In Section 7, the paper concluded with a brief look into the future to suggest that the union of big data, high performance computation, and contemporary approaches to unsupervised and reinforcement learning means that regulators may be required to grapple with complex issues around patient autonomy in the era of unexplainable AI. Early evidence suggests that more modern approaches may unlock immense power to the benefit of the patient through personalised medicine. However, this is complicated by the fact that these methods are not interpretable, and even if they were, may never be understood. Where this leaves clinical decision making and clinical autonomy in the presence of patients who may prefer algorithmic clinical decision making needs to be discussed.

9. Conclusions

Through a socio-technical analysis of the contemporary literature on AI in CRC, it is evident that a more nuanced approach to AI development and implementation is required. While there is no doubt that AI itself is a transformative technology that has the capacity to positively impact clinical practice to the benefit of the patient, AI optimism needs to be balanced against a thorough understanding of the limitations that also permeate the underlying nature of the technology. This paper highlighted how there are concerns around: (a) biases in end-end data pipelines and technical issues associated with algorithmic model assumptions in the design and development of AI systems; (b) socio-technical issues relating to confirmation bias, automation complacency, interpretability, and the clinician workflow that arises from the interaction with AI systems; (c) ethical and legal implications around accountability and autonomy for both the clinician and the patient; and (d) the potential for misdirected AI investment in the specific context of CRC, where there may be less of an impact on patient mortality and morbidity outcomes, given that the larger issue that proliferates CRC screening is the problem of patient participation that AI currently does little to address.
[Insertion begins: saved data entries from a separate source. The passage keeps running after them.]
(** [entries_.push_back]: a full array is replaced by a larger one, and the entries are
    moved there, with the addresses of their strings; the old one stays in the arena. *)
Definition push_back (s : Store) (o : Z) (x : slot) : option Store :=
  p ← st_objs s !! o;
  v ← read_slots s o;
  match p with
  | Some a =>
      if zlen (items v) <? capacity v then Some (set_block s a o (BSlots (vector_push_back v x))) else
      let s := set_block s a o (BSlots (vector_clear v)) in
      let '(s, a') := arena_alloc s o (BSlots (vector_push_back v x)) in
      Some (set_batch s o (Some a'))
  | None =>
      let '(s, a) := arena_alloc s o (BSlots (vector_push_back v x)) in
      Some (set_batch s o (Some a))
  end.

Definition make (s : Store) (o : Z) : Store := set_batch s o None.

Definition Put (s : Store) (o : Z) (key value : view) : option Store :=
  bs ← read_view s key;
  let '(s, k) := ArenaString s o bs in
  bs ← read_view s value;
  let '(s, v) := ArenaString s o bs in
  push_back s o (mkSlot kPut k v).

Definition Delete (s : Store) (o : Z) (key : view) : option Store :=
  bs ← read_view s key;
  let '(s, k) := ArenaString s o bs in
  let '(s, v) := ArenaString s o [] in
  push_back s o (mkSlot kDelete k v).

Definition appendEntry (s : Store) (o : Z) (entry : slot) : option Store :=
  bs ← read_string s (sl_key entry);
  let '(s, k) := ArenaString s o bs in
  bs ← read_string s (sl_value entry);
  let '(s, v) := ArenaString s o bs in
  push_back s o (mkSlot (sl_type entry) k v).

(** [for (const auto &entry : other.entries_) appendEntry(entry);] *)
Definition appendAll (s : Store) (o other : Z) : option Store :=
  v ← read_slots s other;
  foldM (fun s entry => appendEntry s o entry) s (items v).

Definition copy (s : Store) (o other : Z) : option Store := appendAll (make s o) o other.
(** A complete last record whose checksum does not match ends the log; the same record
    with anything after it is corruption. *)
Lemma decodeRecord_bad_crc pre crcb p tail :
  length crcb = 4%nat -> zlen p < 2 ^ 32 -> le_val crcb <> Crc32C p ->
  zlen (pre ++ crcb ++ le_bytes 4 (zlen p) ++ [z2b kBatchRecord] ++ p ++ tail) < 2 ^ 63 ->
  decodeRecord (pre ++ crcb ++ le_bytes 4 (zlen p) ++ [z2b kBatchRecord] ++ p ++ tail) (zlen pre)
  = Some (match tail with
          | [] => StopTail
          | _ => Fail (Status.Corruption "WAL checksum mismatch")
          end).
Proof.
  intros Hc Hp Hne Hb. rewrite decodeRecord_header by (done || len).
  rewrite le_val_word32, Nat2Z.id, take_app_length, Z.gtb_ltb, Z.geb_leb by lia.
  destruct (Z.ltb_spec (zlen (p ++ tail)) (zlen p)); [len|].
  change (b2z (z2b kBatchRecord) =? kBatchRecord) with true. cbn [negb].
  destruct (Z.eqb_spec (Crc32C p) (le_val crcb)); [congruence|]. cbn [negb].
  destruct (Z.leb_spec (zlen (p ++ tail)) (zlen p)), tail; try done; len.
Qed.

(** A round that goes on consumed exactly one valid record. *)
Lemma decodeRecord_sound pre rest d off :
  zlen (pre ++ rest) < 2 ^ 63 ->
  decodeRecord (pre ++ rest) (zlen pre) = Some (Next d off) ->
  exists img tail, rest = img ++ tail /\ valid_image img d /\ off = zlen (pre ++ img).
Proof.
  intros Hb H. destruct (decide (zlen rest < 9)); [by rewrite decodeRecord_short in H|].
  destruct (header_split rest) as (crcb & lenb & t & r & -> & H1 & H2); [lia|].
  rewrite decodeRecord_header in H by done. pose proof (le_val_range lenb) as Hl.
  rewrite H2 in Hl. rewrite Z.gtb_ltb in H.
  destruct (Z.ltb_spec (zlen r) (le_val lenb)) as [|Hle]; [done|].
  destruct (Z.eqb_spec (b2z t) kBatchRecord) as [Ht|]; [|done]. cbn [negb] in H.
  set (p := take (Z.to_nat (le_val lenb)) r) in *.
  destruct (Z.eqb_spec (Crc32C p) (le_val crcb)) as [Hc|]; cbn [negb] in H;
    [|destruct (_ >=? _); done].
  destruct (decodePayload p) as [[d'|s]|] eqn:Hd; simplify_eq/=.
  assert (zlen p = le_val lenb) as Hpl by (unfold p; len).
  exists (record_image p), (drop (Z.to_nat (le_val lenb)) r).
  assert (record_image p = crcb ++ lenb ++ [t] ++ p) as Himg.
  { unfold record_image. rewrite Hc, Hpl, <- H1, le_bytes_le_val, H1, <- H2, le_bytes_le_val.
    rewrite <- (z2b_b2z t), Ht. done. }
  split; [|split].
  - rewrite Himg, <- !app_assoc. unfold p. by rewrite take_drop.
  - exists p. split; [done|]. split; [|done]. rewrite Hpl. apply Hl.
  - rewrite length_app, Nat2Z.inj_add, length_record_image. lia.
Qed.

(** *** The log *)

Lemma valid_image_length img d : valid_image img d -> 9 <= zlen img.
Proof. intros (p & -> & _). rewrite length_record_image. lia. Qed.

Lemma concat_images_length imgs ds : Forall2 valid_image imgs ds -> 9 * zlen imgs <= zlen (concat imgs).
Proof.
  induction 1 as [|img d imgs ds Hv _ IH]; [done|]. apply valid_image_length in Hv.
  cbn [concat]. len.
Qed.

(** The loop passes over the records at the front of what is left. *)
Lemma decodeLoop_images imgs ds : Forall2 valid_image imgs ds -> forall fuel pre tail acc,
  zlen (pre ++ concat imgs ++ tail) < 2 ^ 63 ->
  decodeLoop (length imgs + fuel) (pre ++ concat imgs ++ tail) (zlen pre)
    (mkDecodeResult acc (zlen pre))
  = decodeLoop fuel (pre ++ concat imgs ++ tail) (zlen (pre ++ concat imgs))
      (mkDecodeResult (acc ++ ds) (zlen (pre ++ concat imgs))).
Proof.
  induction 1 as [|img d imgs ds Hv _ IH]; intros fuel pre tail acc Hb.
  - cbn [concat length app Nat.add]. by rewrite !app_nil_r.
  - cbn [concat length Nat.add] in *. rewrite <- app_assoc in *.
    pose proof (valid_image_length _ _ Hv). cbn [decodeLoop].
    destruct (Z.ltb_spec (zlen pre) (zlen (pre ++ img ++ concat imgs ++ tail))); [|len].
    rewrite (decodeRecord_image pre img d) by done. cbn [mbind option_bind].
    rewrite (app_assoc pre img (concat imgs ++ tail)) in *. rewrite IH by done.
    cbn [batches]. rewrite <- !app_assoc. done.
Qed.

(** How a log ends after its whole records. *)
Definition log_end (pre tail : bytes) (step : RecordStep) : Prop :=
  (tail = [] /\ step = StopTail) \/
  (tail <> [] /\ decodeRecord (pre ++ tail) (zlen pre) = Some step).

Lemma DecodeLog_images imgs ds tail step :
  Forall2 valid_image imgs ds -> zlen (concat imgs ++ tail) < 2 ^ 63 ->
  log_end (concat imgs) tail step -> (forall d o, step <> Next d o) ->
  DecodeLog (concat imgs ++ tail) =
    Some (match step with Fail s => RStatus s | _ => RValue (mkDecodeResult ds (zlen (concat imgs))) end).
Proof.
  intros Hv Hb Hend Hstep. unfold DecodeLog. pose proof (concat_images_length _ _ Hv).
  pose proof (decodeLoop_images imgs ds Hv
    (S (length (concat imgs ++ tail)) - length imgs) [] tail [] Hb) as E.
  rewrite Nat.add_sub_assoc, Nat.add_comm, Nat.add_sub in E by len.
  cbn [app] in E. change (zlen ([] : bytes)) with 0 in E. rewrite E. clear E.
  set (fuel := (S _ - _)%nat). assert (0 < fuel)%nat as Hf by (unfold fuel; len).
  destruct fuel as [|fuel]; [lia|]. cbn [decodeLoop].
  destruct Hend as [[-> ->]|[Hne Hr]].
  - rewrite app_nil_r. destruct (Z.ltb_spec (zlen (concat imgs)) (zlen (concat imgs))); [lia|done].
  - destruct (Z.ltb_spec (zlen (concat imgs)) (zlen (concat imgs ++ tail)));
      [|destruct tail; [done|len]].
    rewrite Hr. cbn [mbind option_bind]. destruct step; [done..|]. by destruct (Hstep d offset).
Qed.
(* ===== verification/MemTableStatsReader.v ===== *)
(** * Counting beside the writer (src/memtable.cc)

    [Stats] reads the counters and then visits the shards one after the other, each under
    its lock, while [ApplyBatches] may be running. What it adds up is no state the table
    was ever in; it lies between what the table held when the call began and when it
    returned. *)

From stdpp Require Import relations.
From S2P Require Import Prelude Status WriteBatch MemTable MemTableReaders.

(** Where the call is: before it, behind the first counter, at a shard, returned. *)
Inductive stats_pc :=
  | SIdle
  | SLocks (applyLocks : Z)
  | SShard (shardIndex : Z) (st : MemTableStats)
  | SReturned (st : MemTableStats).

Section Stats.
Context {L : Libc}.

(** The steps of [Stats] on a table that others may change in between. A shard is read as
    long as nobody holds its lock exclusively; nobody can take it before it is read. *)
Inductive stats_step (s : RSys) : stats_pc -> stats_pc -> Prop :=
  | SReadLocks : stats_step s SIdle (SLocks (applyLocks_ (rs_table s)))
  | SReadShardLocks a : stats_step s (SLocks a)
      (SShard 0 (mkMemTableStats a (applyShardLocks_ (rs_table s)) 0 (zlen (shards_ (rs_table s))) 0))
  | SReadShard i st shard : vec_get (shards_ (rs_table s)) i = Some shard -> exclusive s i = false ->
      stats_step s (SShard i st) (SShard (i + 1)
        (mkMemTableStats (stat_applyLocks st) (stat_applyShardLocks st)
          (u64 (stat_reservedBuckets st + shard_buckets shard)) (stat_shardCount st)
          (u64 (stat_entries st + Z.of_nat (size (shard_entries shard))))))
  | SReturn i st : i = zlen (shards_ (rs_table s)) -> stats_step s (SShard i st) (SReturned st).

Inductive sstep : RSys * stats_pc -> RSys * stats_pc -> Prop :=
  | STable s s' pc : rstep s s' -> sstep (s, pc) (s', pc)
  | SStats s pc pc' : stats_step s pc pc' -> sstep (s, pc) (s, pc').

(** ** Shards only grow *)

Definition shard_grows (a b : Shard) : Prop :=
  (size (shard_entries a) <= size (shard_entries b))%nat /\ shard_buckets a <= shard_buckets b.

#[local] Instance shard_grows_preorder : PreOrder shard_grows.
Proof. split; [done|]. intros a b c [? ?] [? ?]. split; [lia|]. lia. Qed.

Definition table_grows (s s' : RSys) : Prop := Forall2 shard_grows (shards_ (rs_table s)) (shards_ (rs_table s')).

Context `{!LibcSpec L}.

Lemma applyUpdate_grows shard u : shard_grows shard (applyUpdate shard u).
Proof.
  unfold applyUpdate. destruct shard as [es b]. cbn [shard_entries shard_buckets].
  set (slots := match es !! _ with None => _ | Some _ => _ end).
  assert (size es <= size slots)%nat as Hs.
  { unfold slots. destruct (es !! entry_key (pending_entry u)) eqn:E; [done|].
    rewrite map_size_insert_None by done. lia. }
  split; cbn.
  - rewrite map_size_insert. destruct (slots !! _); cbn; lia.
  - apply buckets_for_ge.
Qed.

Lemma rstep_table_grows s s' : rstep s s' -> table_grows s s'.
Proof.
  unfold table_grows. intros [Ha|Hg]; [destruct Ha|destruct Hg]; cbn; try reflexivity.
  match goal with H : vec_get _ _ = Some ?shard, H' : vec_set _ _ _ = Some _ |- _ => rename H into Hg, H' into Hset end.
  unfold vec_set in Hset. case_match; [|done]. injection Hset as <-. unfold vec_get in Hg. case_match; [|done].
  apply Forall2_same_length_lookup. split; [by rewrite length_insert|]. intros j a b Ha Hb.
  destruct (decide (j = Z.to_nat i)) as [->|Hne].
  - rewrite list_lookup_insert_eq in Hb by (by eapply lookup_lt_Some). simplify_eq. apply applyUpdate_grows.
  - rewrite list_lookup_insert_ne in Hb by done. by simplify_eq.
Qed.

(** ** What was counted *)

Definition entries_below (l : list Shard) (n : nat) : Z := foldr Z.add 0 ((fun s => Z.of_nat (size (shard_entries s))) <$> take n l).
Definition buckets_below (l : list Shard) (n : nat) : Z := foldr Z.add 0 (shard_buckets <$> take n l).

Lemma below_grows l l' n : Forall2 shard_grows l l' ->
  entries_below l n <= entries_below l' n /\ buckets_below l n <= buckets_below l' n.
Proof.
  intros H. revert n. induction H as [|a b l l' [? ?] _ IH]; intros [|n]; try (unfold entries_below, buckets_below; cbn; lia).
  destruct (IH n). unfold entries_below, buckets_below in *. cbn. lia.
Qed.

Lemma below_S l n s : l !! n = Some s ->
  entries_below l (S n) = entries_below l n + Z.of_nat (size (shard_entries s)) /\
  buckets_below l (S n) = buckets_below l n + shard_buckets s.
Proof.
  intros H. unfold entries_below, buckets_below. rewrite (take_S_r _ _ _ H), !fmap_app.
  rewrite !foldr_app. cbn. generalize (take n l). intros k. induction k as [|x k IH]; cbn; lia.
Qed.

(** What was counted in the first [n] shards: between what they held at the beginning and
    what they hold now, modulo 2^64. *)
Definition counted (s0 s : RSys) (st : MemTableStats) (n : nat) : Prop :=
  exists e b, stat_entries st = u64 e /\ stat_reservedBuckets st = u64 b /\
    entries_below (shards_ (rs_table s0)) n <= e <= entries_below (shards_ (rs_table s)) n /\
    buckets_below (shards_ (rs_table s0)) n <= b <= buckets_below (shards_ (rs_table s)) n.

Definition stats_inv (s0 s : RSys) (pc : stats_pc) : Prop :=
  table_grows s0 s /\
  match pc with
  | SIdle | SLocks _ => True
  | SShard i st => exists n, i = Z.of_nat n /\ (n <= length (shards_ (rs_table s)))%nat /\ counted s0 s st n
  | SReturned st => counted s0 s st (length (shards_ (rs_table s)))
  end.

Lemma counted_grows s0 s s' st n : table_grows s s' -> counted s0 s st n -> counted s0 s' st n.
Proof.
  intros Hg (e & b & ? & ? & ? & ?). destruct (below_grows _ _ n Hg). exists e, b. split; [done|]. split; [done|]. lia.
Qed.

Lemma stats_inv_step s0 p p' : stats_inv s0 p.1 p.2 -> sstep p p' -> stats_inv s0 p'.1 p'.2.
Proof.
  intros Hi Hstep. destruct Hstep as [s s' pc Hr|s pc pc' Hs]; destruct Hi as [Hg Hpc]; cbn in *.
  - pose proof (rstep_table_grows _ _ Hr) as Hg'. split; [unfold table_grows in *; etransitivity; [exact Hg|exact Hg']|].
    pose proof (Forall2_length _ _ _ Hg') as Hl. destruct pc as [| |i st|st]; [done|done| |].
    + destruct Hpc as (n & -> & Hn & Hc). exists n. split; [done|]. split; [lia|]. by eapply counted_grows.
    + rewrite <- Hl. by eapply counted_grows.
  - split; [done|]. destruct Hs as [|a|i st shard Hget _|i st Hi].
    + done.
    + exists 0%nat. split; [done|]. split; [lia|]. by exists 0, 0.
    + destruct Hpc as (n & -> & Hn & e & b & He & Hb & ? & ?). rewrite vec_get_nat in Hget.
      pose proof (lookup_lt_Some _ _ _ Hget). exists (S n). split; [lia|]. split; [lia|].
      destruct (Forall2_lookup_r _ _ _ _ _ Hg Hget) as (shard0 & Hget0 & Hsz & Hbk).
      destruct (below_S _ _ _ Hget) as [E1 E2]. destruct (below_S _ _ _ Hget0) as [E3 E4].
      exists (e + Z.of_nat (size (shard_entries shard))), (b + shard_buckets shard). cbn.
      rewrite He, Hb, !u64_add_l. split; [done|]. split; [done|]. lia.
    + destruct Hpc as (n & -> & Hn & Hc). apply Nat2Z.inj in Hi as ->. done.
Qed.

Lemma stats_reachable s0 p : rtc sstep (s0, SIdle) p -> stats_inv s0 p.1 p.2.
Proof.
  revert p. apply (rtc_ind_r (fun p => stats_inv s0 p.1 p.2)).
  - split; [unfold table_grows; cbn; reflexivity|done].
  - intros p p' _ Hs Hi. by eapply stats_inv_step.
Qed.

(** [Stats] counts no more entries and buckets than the table holds when it returns, and no
    fewer than it held when the call began. *)
Lemma stats_between s0 s st : rtc sstep (s0, SIdle) (s, SReturned st) ->
  let total f r := foldr Z.add 0 (f <$> shards_ (rs_table r)) in
  total (fun sh => Z.of_nat (size (shard_entries sh))) s < 2 ^ 64 -> total shard_buckets s < 2 ^ 64 ->
  total shard_buckets s0 >= 0 ->
  total (fun sh => Z.of_nat (size (shard_entries sh))) s0 <= stat_entries st
    <= total (fun sh => Z.of_nat (size (shard_entries sh))) s /\
  total shard_buckets s0 <= stat_reservedBuckets st <= total shard_buckets s.
Proof.
  intros Hr total He Hb H0. assert (stats_inv s0 s (SReturned st)) as [Hg (e & b & -> & -> & Hle & Hlb)].
  { exact (stats_reachable s0 _ Hr). }
  unfold entries_below, buckets_below in *. rewrite <- (Forall2_length _ _ _ Hg) in Hle at 1.
  rewrite <- (Forall2_length _ _ _ Hg) in Hlb at 1. rewrite !take_ge in * by done.
  assert (0 <= e). { etransitivity; [|apply Hle]. clear. induction (shards_ (rs_table s0)); cbn; lia. }
  unfold total in *. rewrite !u64_small by lia. lia.
Qed.

End Stats.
Through the amalgamation of these issues, the authors conclude that the way forward is to develop a more robust mixed methods framework around the auditing and evaluation of AI systems prior to system integration in clinical practice. Such a framework should be guided by principles of data transparency, the reproducibility of ML models, and more balanced evaluation metrics that weigh quantitative ML metrics against important qualitative clinical considerations, such as (i) the impact of AI system integration on patient outcomes, (ii) the clinical utility of the system, (iii) HCI and clinical workflow considerations across varied socio-cultural and socio-organisational contexts, and (iv) the nature of clinical interaction. In this way, there can be increased confidence that the future of AI in CRC is safe, effective, equitable, and beneficial to clinicians, patients, and the broader health system.